> **DATA EXCERPTS**
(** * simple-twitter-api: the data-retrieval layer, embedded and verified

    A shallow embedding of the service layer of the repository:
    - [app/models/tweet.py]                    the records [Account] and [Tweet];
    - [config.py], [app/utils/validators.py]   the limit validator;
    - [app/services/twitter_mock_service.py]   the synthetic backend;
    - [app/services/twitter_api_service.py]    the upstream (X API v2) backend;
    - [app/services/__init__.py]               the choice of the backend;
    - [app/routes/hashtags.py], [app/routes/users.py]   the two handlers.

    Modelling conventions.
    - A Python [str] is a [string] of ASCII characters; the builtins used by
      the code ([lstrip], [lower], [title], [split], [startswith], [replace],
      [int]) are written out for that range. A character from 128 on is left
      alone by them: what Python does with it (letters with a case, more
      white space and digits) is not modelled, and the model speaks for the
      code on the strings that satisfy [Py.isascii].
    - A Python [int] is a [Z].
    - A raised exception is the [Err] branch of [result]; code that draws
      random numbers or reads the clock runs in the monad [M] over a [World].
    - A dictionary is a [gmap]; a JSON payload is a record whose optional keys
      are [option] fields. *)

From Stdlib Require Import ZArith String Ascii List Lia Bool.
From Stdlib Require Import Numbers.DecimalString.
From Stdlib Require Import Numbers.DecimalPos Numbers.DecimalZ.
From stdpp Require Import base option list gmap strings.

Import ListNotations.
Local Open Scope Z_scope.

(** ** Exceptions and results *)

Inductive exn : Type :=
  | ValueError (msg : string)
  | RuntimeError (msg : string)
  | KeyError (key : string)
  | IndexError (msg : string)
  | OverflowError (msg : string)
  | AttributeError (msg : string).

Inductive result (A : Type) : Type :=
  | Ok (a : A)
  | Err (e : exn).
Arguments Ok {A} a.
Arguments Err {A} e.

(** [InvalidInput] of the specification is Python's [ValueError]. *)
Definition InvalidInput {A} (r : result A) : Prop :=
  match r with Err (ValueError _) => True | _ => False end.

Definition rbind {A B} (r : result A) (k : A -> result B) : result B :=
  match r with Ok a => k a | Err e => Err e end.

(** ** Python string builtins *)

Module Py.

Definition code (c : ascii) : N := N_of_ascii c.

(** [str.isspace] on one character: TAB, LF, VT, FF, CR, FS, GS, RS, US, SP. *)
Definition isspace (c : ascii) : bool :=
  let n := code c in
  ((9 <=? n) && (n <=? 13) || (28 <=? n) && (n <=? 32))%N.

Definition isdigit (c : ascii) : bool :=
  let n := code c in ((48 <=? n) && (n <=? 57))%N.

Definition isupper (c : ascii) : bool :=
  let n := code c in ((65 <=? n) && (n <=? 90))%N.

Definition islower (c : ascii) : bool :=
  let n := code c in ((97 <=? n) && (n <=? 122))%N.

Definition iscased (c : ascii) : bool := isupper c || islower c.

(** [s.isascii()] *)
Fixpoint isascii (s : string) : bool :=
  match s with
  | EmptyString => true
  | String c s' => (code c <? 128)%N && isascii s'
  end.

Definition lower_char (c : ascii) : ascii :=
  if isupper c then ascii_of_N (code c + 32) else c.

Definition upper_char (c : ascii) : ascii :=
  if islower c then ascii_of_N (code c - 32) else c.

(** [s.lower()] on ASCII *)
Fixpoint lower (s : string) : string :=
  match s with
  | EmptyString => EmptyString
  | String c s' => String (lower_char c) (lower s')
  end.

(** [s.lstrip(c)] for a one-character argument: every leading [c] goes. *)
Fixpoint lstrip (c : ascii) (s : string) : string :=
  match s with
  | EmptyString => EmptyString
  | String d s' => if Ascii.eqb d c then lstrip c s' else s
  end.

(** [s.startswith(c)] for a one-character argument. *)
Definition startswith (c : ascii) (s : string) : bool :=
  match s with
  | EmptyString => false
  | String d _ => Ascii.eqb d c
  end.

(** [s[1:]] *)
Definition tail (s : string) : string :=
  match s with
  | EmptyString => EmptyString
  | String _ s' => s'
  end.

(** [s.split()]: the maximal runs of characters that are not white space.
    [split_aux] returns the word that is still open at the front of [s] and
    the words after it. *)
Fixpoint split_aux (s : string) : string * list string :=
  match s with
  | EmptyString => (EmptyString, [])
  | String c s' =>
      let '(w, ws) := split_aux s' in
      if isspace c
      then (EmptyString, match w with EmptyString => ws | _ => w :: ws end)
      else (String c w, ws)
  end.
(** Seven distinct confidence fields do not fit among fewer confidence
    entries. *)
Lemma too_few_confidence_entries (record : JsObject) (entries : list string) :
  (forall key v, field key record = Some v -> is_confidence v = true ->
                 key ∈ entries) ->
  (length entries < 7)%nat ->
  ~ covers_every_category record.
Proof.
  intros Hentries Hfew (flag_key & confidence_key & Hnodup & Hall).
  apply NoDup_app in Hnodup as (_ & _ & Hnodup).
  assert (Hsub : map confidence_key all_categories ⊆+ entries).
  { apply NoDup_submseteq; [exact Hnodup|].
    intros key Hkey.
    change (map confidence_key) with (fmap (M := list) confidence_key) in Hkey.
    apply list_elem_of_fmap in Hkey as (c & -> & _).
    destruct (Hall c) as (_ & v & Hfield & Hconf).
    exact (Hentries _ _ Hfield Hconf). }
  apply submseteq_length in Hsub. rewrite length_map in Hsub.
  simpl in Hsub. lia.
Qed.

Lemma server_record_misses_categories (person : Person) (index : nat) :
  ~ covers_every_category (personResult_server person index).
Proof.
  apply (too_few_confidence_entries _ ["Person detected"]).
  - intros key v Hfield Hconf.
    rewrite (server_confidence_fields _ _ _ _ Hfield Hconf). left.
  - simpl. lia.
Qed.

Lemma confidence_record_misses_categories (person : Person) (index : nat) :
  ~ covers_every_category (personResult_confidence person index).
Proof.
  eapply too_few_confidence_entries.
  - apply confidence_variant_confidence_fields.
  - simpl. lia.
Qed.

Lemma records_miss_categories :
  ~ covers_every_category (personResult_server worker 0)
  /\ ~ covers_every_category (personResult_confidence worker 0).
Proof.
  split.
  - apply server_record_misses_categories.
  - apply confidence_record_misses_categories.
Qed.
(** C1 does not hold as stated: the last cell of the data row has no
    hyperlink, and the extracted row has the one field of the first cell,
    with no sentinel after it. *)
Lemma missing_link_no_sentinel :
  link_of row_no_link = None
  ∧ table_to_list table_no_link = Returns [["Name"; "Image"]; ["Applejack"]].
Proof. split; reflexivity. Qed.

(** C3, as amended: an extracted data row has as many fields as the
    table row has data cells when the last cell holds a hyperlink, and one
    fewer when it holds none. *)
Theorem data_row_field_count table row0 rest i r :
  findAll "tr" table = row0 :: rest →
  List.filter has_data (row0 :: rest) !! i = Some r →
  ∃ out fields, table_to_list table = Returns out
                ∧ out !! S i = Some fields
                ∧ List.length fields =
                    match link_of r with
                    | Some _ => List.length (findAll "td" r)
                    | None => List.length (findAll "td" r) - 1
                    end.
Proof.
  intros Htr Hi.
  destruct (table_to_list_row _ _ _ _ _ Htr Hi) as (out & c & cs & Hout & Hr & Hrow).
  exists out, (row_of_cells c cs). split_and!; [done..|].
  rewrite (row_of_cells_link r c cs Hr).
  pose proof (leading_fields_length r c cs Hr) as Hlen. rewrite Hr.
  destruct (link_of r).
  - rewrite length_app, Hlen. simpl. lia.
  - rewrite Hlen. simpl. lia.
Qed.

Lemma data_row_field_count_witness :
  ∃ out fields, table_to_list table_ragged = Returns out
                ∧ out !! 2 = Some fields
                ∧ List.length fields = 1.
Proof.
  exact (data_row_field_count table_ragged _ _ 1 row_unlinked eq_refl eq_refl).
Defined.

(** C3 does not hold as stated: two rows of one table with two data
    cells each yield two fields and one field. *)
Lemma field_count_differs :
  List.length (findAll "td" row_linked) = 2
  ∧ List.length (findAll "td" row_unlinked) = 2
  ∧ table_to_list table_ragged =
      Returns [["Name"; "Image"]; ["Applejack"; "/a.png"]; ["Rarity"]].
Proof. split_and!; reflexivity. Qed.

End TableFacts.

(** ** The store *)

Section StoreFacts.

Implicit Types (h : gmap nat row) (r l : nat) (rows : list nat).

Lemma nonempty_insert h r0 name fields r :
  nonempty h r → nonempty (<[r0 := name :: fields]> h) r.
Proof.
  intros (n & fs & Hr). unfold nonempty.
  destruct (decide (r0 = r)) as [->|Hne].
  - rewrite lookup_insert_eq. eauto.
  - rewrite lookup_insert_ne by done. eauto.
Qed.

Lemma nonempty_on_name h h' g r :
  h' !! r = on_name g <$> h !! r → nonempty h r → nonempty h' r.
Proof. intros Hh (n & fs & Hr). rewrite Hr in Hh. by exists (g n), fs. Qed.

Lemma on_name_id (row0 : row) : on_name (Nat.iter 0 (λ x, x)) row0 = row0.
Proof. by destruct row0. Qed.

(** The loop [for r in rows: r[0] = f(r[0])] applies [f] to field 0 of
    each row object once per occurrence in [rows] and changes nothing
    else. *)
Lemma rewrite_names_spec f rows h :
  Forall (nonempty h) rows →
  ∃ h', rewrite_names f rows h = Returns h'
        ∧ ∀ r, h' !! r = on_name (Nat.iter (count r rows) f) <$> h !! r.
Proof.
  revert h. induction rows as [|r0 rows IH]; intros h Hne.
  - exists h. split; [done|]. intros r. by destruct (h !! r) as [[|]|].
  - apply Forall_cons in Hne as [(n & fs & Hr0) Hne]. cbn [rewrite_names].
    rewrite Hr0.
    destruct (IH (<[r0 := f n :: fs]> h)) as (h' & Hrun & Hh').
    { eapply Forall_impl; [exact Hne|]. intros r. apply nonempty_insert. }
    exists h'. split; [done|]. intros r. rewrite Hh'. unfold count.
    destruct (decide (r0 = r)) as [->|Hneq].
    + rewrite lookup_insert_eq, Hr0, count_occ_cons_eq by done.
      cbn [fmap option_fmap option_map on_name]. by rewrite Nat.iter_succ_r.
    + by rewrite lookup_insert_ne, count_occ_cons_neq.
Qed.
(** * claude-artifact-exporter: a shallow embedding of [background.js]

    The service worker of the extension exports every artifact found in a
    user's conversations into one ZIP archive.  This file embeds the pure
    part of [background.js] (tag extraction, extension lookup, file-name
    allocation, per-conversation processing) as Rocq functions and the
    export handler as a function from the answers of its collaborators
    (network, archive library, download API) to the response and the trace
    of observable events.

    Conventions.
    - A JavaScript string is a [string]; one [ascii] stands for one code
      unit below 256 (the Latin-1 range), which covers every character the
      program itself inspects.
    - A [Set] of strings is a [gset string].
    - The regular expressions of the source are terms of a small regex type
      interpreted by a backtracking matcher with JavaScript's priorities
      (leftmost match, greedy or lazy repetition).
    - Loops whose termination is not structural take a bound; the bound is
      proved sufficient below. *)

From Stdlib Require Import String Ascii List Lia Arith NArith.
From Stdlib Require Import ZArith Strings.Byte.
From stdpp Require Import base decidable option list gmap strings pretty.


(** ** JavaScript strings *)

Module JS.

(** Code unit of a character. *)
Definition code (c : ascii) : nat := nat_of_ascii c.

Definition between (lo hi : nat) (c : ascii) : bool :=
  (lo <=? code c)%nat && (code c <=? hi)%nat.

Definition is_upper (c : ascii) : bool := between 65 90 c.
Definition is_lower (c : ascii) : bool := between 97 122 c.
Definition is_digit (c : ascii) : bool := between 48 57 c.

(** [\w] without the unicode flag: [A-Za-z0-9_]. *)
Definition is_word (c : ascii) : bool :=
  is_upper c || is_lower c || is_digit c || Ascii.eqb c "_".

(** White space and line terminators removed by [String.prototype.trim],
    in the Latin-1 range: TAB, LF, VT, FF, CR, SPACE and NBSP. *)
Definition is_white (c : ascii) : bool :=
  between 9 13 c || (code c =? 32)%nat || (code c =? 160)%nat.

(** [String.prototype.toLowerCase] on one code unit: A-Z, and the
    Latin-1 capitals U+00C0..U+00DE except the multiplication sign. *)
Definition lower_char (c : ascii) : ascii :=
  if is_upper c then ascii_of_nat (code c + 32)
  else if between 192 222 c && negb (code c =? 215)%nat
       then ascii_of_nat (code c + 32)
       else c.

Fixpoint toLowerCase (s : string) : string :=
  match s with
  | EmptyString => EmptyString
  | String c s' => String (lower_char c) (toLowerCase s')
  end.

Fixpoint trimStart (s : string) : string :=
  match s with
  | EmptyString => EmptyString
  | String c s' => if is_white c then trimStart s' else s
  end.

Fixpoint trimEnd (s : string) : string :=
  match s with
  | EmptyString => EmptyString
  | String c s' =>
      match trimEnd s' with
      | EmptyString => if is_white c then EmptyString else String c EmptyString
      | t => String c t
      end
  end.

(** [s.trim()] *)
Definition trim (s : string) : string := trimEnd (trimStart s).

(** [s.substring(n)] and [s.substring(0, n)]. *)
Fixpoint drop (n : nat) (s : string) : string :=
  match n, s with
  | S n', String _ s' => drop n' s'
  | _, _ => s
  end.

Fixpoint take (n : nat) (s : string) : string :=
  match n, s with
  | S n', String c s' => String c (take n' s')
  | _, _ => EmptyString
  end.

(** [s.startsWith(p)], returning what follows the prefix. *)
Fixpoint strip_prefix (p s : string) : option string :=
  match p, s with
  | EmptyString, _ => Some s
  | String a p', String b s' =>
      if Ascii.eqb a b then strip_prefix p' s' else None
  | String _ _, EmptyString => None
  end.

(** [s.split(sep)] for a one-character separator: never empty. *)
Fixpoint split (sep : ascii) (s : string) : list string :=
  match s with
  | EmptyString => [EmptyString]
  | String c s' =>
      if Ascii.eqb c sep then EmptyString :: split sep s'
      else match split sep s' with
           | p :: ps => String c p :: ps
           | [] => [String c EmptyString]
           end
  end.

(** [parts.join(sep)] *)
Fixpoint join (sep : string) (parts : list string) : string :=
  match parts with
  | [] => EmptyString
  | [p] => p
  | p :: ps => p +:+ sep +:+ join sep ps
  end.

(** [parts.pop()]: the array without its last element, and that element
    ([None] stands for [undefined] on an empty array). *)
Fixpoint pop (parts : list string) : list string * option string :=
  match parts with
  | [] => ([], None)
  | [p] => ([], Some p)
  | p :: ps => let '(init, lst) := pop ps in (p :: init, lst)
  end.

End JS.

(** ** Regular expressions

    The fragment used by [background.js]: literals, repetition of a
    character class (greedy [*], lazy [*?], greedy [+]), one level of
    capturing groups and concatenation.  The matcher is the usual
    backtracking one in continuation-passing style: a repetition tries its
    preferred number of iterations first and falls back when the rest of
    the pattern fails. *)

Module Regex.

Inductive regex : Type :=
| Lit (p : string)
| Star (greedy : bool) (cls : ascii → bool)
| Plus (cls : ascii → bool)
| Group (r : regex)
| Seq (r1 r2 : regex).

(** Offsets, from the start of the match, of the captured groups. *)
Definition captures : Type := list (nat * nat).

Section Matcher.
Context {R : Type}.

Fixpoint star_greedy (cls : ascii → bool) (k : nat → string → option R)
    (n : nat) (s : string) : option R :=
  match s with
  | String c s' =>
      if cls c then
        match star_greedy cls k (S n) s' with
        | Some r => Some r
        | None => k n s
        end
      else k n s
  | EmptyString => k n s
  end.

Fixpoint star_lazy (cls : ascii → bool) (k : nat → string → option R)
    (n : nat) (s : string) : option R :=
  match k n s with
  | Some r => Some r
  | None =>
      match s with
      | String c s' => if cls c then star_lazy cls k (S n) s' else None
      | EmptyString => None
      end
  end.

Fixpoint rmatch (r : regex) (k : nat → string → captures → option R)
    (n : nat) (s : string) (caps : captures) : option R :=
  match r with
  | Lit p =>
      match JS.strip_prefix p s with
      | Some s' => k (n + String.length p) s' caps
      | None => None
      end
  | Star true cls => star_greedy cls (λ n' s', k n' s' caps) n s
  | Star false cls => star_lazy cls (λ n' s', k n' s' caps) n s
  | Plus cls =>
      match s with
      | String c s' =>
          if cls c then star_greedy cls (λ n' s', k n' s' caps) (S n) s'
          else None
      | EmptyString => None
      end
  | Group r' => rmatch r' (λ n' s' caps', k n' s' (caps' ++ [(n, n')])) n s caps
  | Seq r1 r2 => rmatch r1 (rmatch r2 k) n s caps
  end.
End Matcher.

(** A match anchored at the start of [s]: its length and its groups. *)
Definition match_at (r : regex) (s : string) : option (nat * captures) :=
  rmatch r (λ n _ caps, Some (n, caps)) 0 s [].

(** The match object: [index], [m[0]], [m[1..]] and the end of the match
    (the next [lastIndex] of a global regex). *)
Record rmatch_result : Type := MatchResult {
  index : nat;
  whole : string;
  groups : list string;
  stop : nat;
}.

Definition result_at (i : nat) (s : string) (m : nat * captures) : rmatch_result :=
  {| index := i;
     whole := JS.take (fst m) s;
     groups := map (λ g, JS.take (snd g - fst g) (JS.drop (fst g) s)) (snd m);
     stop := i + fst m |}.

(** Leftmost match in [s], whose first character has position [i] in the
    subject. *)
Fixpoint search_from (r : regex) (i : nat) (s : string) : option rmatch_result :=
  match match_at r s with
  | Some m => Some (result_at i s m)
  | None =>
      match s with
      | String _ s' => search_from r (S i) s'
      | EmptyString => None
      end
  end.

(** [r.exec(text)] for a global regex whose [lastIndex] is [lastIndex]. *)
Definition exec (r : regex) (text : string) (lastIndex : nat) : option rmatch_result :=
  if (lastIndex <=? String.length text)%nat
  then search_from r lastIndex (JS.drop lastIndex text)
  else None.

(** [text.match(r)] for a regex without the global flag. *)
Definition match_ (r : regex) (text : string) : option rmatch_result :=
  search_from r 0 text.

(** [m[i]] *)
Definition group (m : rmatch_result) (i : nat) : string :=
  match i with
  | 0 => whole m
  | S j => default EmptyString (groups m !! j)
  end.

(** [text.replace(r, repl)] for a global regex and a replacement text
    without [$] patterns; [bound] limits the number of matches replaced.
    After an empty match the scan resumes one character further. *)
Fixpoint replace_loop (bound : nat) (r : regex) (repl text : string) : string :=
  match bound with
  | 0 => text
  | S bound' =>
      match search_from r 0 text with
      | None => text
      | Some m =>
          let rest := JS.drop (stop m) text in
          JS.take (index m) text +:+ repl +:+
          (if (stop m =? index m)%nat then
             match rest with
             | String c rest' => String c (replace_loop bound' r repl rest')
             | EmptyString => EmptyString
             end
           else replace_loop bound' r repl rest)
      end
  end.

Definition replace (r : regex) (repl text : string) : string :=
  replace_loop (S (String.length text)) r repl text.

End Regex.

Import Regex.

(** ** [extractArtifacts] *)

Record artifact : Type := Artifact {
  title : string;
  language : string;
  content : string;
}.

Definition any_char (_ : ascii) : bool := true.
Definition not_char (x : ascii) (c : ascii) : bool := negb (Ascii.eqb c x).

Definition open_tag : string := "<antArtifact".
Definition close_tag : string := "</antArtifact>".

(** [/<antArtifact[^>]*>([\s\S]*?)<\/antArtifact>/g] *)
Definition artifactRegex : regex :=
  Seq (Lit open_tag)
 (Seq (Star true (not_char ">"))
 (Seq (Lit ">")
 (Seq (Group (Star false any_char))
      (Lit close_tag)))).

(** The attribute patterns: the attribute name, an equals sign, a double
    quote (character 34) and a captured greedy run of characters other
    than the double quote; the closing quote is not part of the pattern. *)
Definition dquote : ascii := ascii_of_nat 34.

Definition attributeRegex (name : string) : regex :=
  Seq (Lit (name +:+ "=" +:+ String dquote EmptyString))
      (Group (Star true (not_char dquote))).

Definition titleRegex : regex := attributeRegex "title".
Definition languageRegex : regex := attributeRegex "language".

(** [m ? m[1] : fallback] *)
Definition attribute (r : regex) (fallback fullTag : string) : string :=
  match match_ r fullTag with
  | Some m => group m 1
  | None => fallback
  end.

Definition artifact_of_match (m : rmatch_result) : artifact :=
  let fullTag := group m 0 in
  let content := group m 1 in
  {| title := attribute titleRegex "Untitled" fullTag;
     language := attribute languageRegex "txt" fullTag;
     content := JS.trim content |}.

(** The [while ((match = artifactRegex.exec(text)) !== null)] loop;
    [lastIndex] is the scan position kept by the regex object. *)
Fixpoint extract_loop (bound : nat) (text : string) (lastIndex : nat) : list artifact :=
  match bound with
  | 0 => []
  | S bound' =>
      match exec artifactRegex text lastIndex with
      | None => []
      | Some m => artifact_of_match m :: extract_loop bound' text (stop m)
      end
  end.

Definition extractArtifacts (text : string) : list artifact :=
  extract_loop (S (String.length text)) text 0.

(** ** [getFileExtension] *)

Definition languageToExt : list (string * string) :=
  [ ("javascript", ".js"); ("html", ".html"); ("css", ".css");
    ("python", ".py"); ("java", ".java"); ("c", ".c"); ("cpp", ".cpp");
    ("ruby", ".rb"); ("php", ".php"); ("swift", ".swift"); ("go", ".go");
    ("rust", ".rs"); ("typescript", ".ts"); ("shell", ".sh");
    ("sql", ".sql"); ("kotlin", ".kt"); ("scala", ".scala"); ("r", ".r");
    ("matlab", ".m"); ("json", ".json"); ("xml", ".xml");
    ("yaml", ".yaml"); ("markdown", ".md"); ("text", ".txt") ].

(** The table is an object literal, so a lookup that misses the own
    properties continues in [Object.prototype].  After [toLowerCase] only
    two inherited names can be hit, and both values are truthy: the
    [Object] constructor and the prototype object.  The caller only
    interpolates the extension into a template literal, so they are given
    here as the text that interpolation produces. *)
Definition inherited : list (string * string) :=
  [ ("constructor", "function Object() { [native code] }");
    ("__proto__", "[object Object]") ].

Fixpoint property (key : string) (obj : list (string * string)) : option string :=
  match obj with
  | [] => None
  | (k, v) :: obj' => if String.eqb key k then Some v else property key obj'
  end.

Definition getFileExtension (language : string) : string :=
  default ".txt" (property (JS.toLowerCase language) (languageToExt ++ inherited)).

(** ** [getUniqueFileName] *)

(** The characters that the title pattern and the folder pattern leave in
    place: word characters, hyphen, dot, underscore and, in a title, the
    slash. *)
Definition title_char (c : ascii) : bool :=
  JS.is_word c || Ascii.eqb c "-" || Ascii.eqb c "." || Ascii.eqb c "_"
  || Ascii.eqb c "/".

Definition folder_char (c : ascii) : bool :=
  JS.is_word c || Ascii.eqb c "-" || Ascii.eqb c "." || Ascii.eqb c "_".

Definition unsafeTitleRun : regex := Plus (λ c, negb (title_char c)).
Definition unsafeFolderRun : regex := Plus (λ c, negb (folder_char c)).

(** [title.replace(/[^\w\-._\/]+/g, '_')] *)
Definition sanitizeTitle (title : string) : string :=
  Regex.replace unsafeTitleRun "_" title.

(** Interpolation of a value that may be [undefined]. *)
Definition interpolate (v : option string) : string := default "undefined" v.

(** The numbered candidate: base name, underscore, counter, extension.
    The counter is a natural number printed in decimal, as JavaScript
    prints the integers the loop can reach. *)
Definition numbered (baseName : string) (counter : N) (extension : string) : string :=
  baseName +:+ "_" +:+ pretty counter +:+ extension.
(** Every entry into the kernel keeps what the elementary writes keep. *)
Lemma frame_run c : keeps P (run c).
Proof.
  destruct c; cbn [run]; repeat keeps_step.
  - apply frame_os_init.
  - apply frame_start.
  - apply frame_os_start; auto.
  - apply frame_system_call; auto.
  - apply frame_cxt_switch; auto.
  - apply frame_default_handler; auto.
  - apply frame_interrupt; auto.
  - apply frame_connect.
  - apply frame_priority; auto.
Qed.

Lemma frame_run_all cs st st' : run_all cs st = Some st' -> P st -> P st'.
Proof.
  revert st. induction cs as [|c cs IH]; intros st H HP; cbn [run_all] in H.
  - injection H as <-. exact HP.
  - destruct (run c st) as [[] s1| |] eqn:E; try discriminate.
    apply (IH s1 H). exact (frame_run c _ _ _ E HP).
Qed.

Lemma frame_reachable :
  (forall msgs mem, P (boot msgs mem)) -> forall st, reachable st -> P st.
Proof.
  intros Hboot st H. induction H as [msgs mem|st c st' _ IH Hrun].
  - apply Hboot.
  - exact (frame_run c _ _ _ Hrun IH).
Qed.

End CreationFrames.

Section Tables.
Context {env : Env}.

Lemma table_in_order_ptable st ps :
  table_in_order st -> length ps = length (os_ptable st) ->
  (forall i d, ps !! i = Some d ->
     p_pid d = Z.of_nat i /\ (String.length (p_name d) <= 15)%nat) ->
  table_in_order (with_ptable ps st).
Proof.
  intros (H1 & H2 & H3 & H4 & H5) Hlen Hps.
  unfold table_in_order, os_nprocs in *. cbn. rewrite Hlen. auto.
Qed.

> **REQUIREMENT**
Within the listing above, how many lines contain "only"? Please respond with the number and nothing else.

> **WRITTEN SOLUTION**
2